To do. Using the data below, return all lines in which "unicodedata" appears.

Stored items
--------

(** * Avatar modification commands: a shallow embedding of
      [bot/exts/evergreen/avatar_modification/avatar_modify.py]

    Python [str] values are lists of Unicode code points ([Z]); the
    coroutines of the cog are functions of an explicit state (the mutable
    [ctx.send] attribute and the trace of calls made to the collaborators)
    that return either a value or the exception they raise. *)

From Stdlib Require Import ZArith List Bool Lia DecimalString.
From stdpp Require Import base strings gmap list sorting.
Import ListNotations.

Local Open Scope Z_scope.

(** ** Python strings *)

(** A Python [str]: a sequence of code points. *)
Abbreviation pystr := (list Z) (only parsing).

(** An ASCII literal of the source, as code points. *)
Definition py (s : string) : pystr :=
  List.map (fun a => Z.of_N (Ascii.N_of_ascii a)) (String.list_ascii_of_string s).

(** [c in s] for a one-character [c]. *)
Definition char_in (c : Z) (s : pystr) : bool := existsb (Z.eqb c) s.

(** [s.replace(old, new)] for one-character [old] and [new]. *)
Definition replace (old new : Z) (s : pystr) : pystr :=
  List.map (fun c => if c =? old then new else c) s.

(** [string.ascii_letters] and [string.digits]. *)
Definition ascii_letters : pystr :=
  py "abcdefghijklmnopqrstuvwxyzABCDEFGHIJKLMNOPQRSTUVWXYZ".
Definition digits : pystr := py "0123456789".

Definition SPACE : Z := 32.
Definition UNDERSCORE : Z := 95.

(** ** [unicodedata.normalize("NFKD", s)]

    The Unicode Character Database is data of the interpreter, not of the
    repository: the full compatibility decomposition of a code point and its
    canonical combining class are parameters.  The algorithm is the one of
    the [unicodedata] module: decompose every code point, then put every
    run of combining marks in canonical order by an insertion sort that
    never moves a mark across a starter (class 0). *)
Section Unicode.

Variable decomposition : Z -> list Z.
Variable combining : Z -> Z.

--------

Response area.
(** ** [unicodedata.normalize("NFKD", s)]
    the [unicodedata] module: decompose every code point, then put every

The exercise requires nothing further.